> EXERCISE REQUIREMENTS
Your reply must be one number: the count of lines in the data below that contain "IndexError".

++++++++

(** * Schroedinger-Newton BEC halo solver: a shallow embedding of the notebook

    The notebook [numerical-solution-SN-BEC-halo-thomas-algorithm.ipynb] is a
    sequence of cells working on global variables.  Numbers are modelled in
    exact arithmetic: Python [int] and [float] values are real numbers of
    [R], Python [complex] values are pairs of reals.  Python lists are
    [list]s, [l.append(x)] is [l ++ [x]], and the exceptions the cells can
    raise are values of an error monad.  The Thomas algorithm is given a
    second time on binary64 floats, to run it as Python does on [float]
    lists. *)

From Stdlib Require Import Reals Lra Lia List Arith Field Psatz.
From Stdlib Require Floats.PrimFloat.
Import ListNotations.
Local Open Scope R_scope.

(** ** Exceptions *)

Inductive exn : Type :=
| IndexError          (* list index out of range *)
| ZeroDivisionError   (* division by zero *)
| ValueError.         (* operands could not be broadcast together *)

Inductive result (A : Type) : Type :=
| Ok (x : A)
| Raise (e : exn).

Arguments Ok {A} x.
Arguments Raise {A} e.

Definition bind {A B : Type} (m : result A) (k : A -> result B) : result B :=
  match m with
  | Ok x => k x
  | Raise e => Raise e
  end.

Declare Scope py_scope.
Delimit Scope py_scope with py.
Notation "x <- m ;; k" := (bind m (fun x => k))
  (at level 61, m at next level, right associativity) : py_scope.
Notation "' p <- m ;; k" := (bind m (fun x => match x with p => k end))
  (at level 61, p pattern, m at next level, right associativity) : py_scope.
Local Open Scope py_scope.

(** [l[i]] for a non-negative index. *)
Definition getitem {A : Type} (l : list A) (i : nat) : result A :=
  match nth_error l i with
  | Some x => Ok x
  | None => Raise IndexError
  end.

(** [for i in l: s = body(i, s)], stopping at the first exception. *)
Fixpoint for_each {St : Type} (l : list nat) (body : nat -> St -> result St)
  (s : St) : result St :=
  match l with
  | [] => Ok s
  | i :: l' => s' <- body i s ;; for_each l' body s'
  end.

(** [range(lo, hi)] *)
Definition range (lo hi : nat) : list nat := seq lo (hi - lo).

(** ** Complex numbers *)

Definition C : Type := (R * R)%type.

Definition RtoC (x : R) : C := (x, 0).
Definition Ci : C := (0, 1).
Definition Re (z : C) : R := fst z.
Definition Im (z : C) : R := snd z.

Definition C0 : C := (0, 0).
Definition C1 : C := (1, 0).

Definition Cplus (z w : C) : C := (fst z + fst w, snd z + snd w).
Definition Copp (z : C) : C := (- fst z, - snd z).
Definition Cminus (z w : C) : C := Cplus z (Copp w).
Definition Cmult (z w : C) : C :=
  (fst z * fst w - snd z * snd w, fst z * snd w + snd z * fst w).
Definition Cinv (z : C) : C :=
  (fst z / (fst z * fst z + snd z * snd z),
   - snd z / (fst z * fst z + snd z * snd z)).
Definition Cdiv (z w : C) : C := Cmult z (Cinv w).

(** [abs(z)] *)
Definition Cabs (z : C) : R := sqrt (fst z * fst z + snd z * snd z).

Declare Scope C_scope.
Delimit Scope C_scope with C.
Bind Scope C_scope with C.
Infix "+" := Cplus : C_scope.
Infix "-" := Cminus : C_scope.
Infix "*" := Cmult : C_scope.
Infix "/" := Cdiv : C_scope.
Notation "- z" := (Copp z) : C_scope.
Notation "/ z" := (Cinv z) : C_scope.

Definition Ceq_dec (z w : C) : {z = w} + {z <> w}.
Proof.
  destruct z as [x y], w as [x' y'].
  destruct (Req_dec_T x x') as [Hx | Hx].
  - destruct (Req_dec_T y y') as [Hy | Hy].
    + left; subst; reflexivity.
    + right; intros E; inversion E; contradiction.
  - right; intros E; inversion E; contradiction.
Defined.

(** Division raises on an exactly zero divisor, as Python's [/] does on
    [int], [float] and [complex] operands.  (From the second time step on
    some operands are NumPy scalars, whose division by zero gives inf or
    nan and a warning; [built_diag_nonzero] below shows that no division of
    a time step has a zero divisor.) *)
Definition truediv (z w : C) : result C :=
  if Ceq_dec w C0 then Raise ZeroDivisionError else Ok (z / w)%C.

Coercion RtoC : R >-> C.

(** [np.array(x) - np.array(y)] on one-dimensional arrays, then [list(...)]:
    element-wise on equal lengths, a length-one operand is broadcast, any
    other pair of shapes is rejected. *)
Fixpoint zip_with {A B D : Type} (f : A -> B -> D) (x : list A) (y : list B)
  : list D :=
  match x, y with
  | z :: x', w :: y' => f z w :: zip_with f x' y'
  | _, _ => []
  end.

Definition array_sub (x y : list C) : result (list C) :=
  if (length x =? length y)%nat then Ok (zip_with Cminus x y)
  else match x, y with
       | [x0], _ => Ok (map (fun w => x0 - w)%C y)
       | _, [y0] => Ok (map (fun z => z - y0)%C x)
       | _, _ => Raise ValueError
       end.

(** ** The Thomas algorithm on Python floats

    The lists of cell 9 may hold [float] values as well as [complex] ones;
    the same lines then run in binary64 arithmetic, rounded to nearest.
    This is step 4 of cell 9 again, line by line, on primitive floats; the
    version over exact numbers is in the section below. *)

Module Float64.

Import PrimFloat.

(** [x / y]: an exception on a divisor equal to zero, of either sign. *)
Definition truediv (x y : float) : result float :=
  if PrimFloat.eqb y 0%float then Raise ZeroDivisionError
  else Ok (PrimFloat.div x y).

Definition forward_body (A_J B_J C_J d : list float) (i : nat)
  (st : list float * list float) : result (list float * list float) :=
  let '(B, D) := st in
  if (i =? 0)%nat then
    b <- getitem B_J i ;;
    let B := B ++ [b] in
    d_i <- getitem d i ;;
    Ok (B, D ++ [d_i])
  else
    b <- getitem B_J i ;;
    a_i <- getitem A_J i ;;
    c <- getitem C_J (i - 1) ;;
    B' <- getitem B (i - 1) ;;
    q <- truediv (PrimFloat.mul a_i c) B' ;;
    let B := B ++ [PrimFloat.sub b q] in
    d_i <- getitem d i ;;
    a_i <- getitem A_J i ;;
    D' <- getitem D (i - 1) ;;
    B' <- getitem B (i - 1) ;;
    q <- truediv (PrimFloat.mul a_i D') B' ;;
    Ok (B, D ++ [PrimFloat.sub d_i q]).

Definition forward_sweep (N : nat) (A_J B_J C_J d : list float)
  : result (list float * list float) :=
  for_each (range 0 N) (forward_body A_J B_J C_J d) ([], []).

Definition backward_body (N : nat) (C_J B D : list float) (i : nat)
  (X : list float) : result (list float) :=
  if (i =? 0)%nat then
    D' <- getitem D (N - 1 - i) ;;
    B' <- getitem B (N - 1 - i) ;;
    x <- truediv D' B' ;;
    Ok (X ++ [x])
  else
    D' <- getitem D (N - 1 - i) ;;
    c <- getitem C_J (N - 1 - i) ;;
    x' <- getitem X (i - 1) ;;
    B' <- getitem B (N - 1 - i) ;;
    x <- truediv (PrimFloat.sub D' (PrimFloat.mul c x')) B' ;;
    Ok (X ++ [x]).

Definition backward_sweep (N : nat) (C_J B D : list float)
  : result (list float) :=
  for_each (range 0 N) (backward_body N C_J B D) [].

Definition thomas (N : nat) (A_J B_J C_J d : list float)
  : result (list float) :=
  '(B, D) <- forward_sweep N A_J B_J C_J d ;;
  X <- backward_sweep N C_J B D ;;
  Ok (rev X).

(** Left-hand side of row [i] of the system, evaluated in binary64, the
    terms outside the matrix dropped. *)
Definition row (N : nat) (A_J B_J C_J X : list float) (i : nat) : float :=
  PrimFloat.add
    (PrimFloat.add
       (if (i =? 0)%nat then 0%float
        else PrimFloat.mul (nth i A_J 0%float) (nth (i - 1) X 0%float))
       (PrimFloat.mul (nth i B_J 0%float) (nth i X 0%float)))
    (if (i =? N - 1)%nat then 0%float
     else PrimFloat.mul (nth i C_J 0%float) (nth (i + 1) X 0%float)).

End Float64.

(** ** Sample data *)

(** The snapshot [[0, 1, 0]] on a grid of [N = 3] points. *)
Definition spike : list C := [C0; C1; C0].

++++++++

> OUTPUT OF THE TASK
2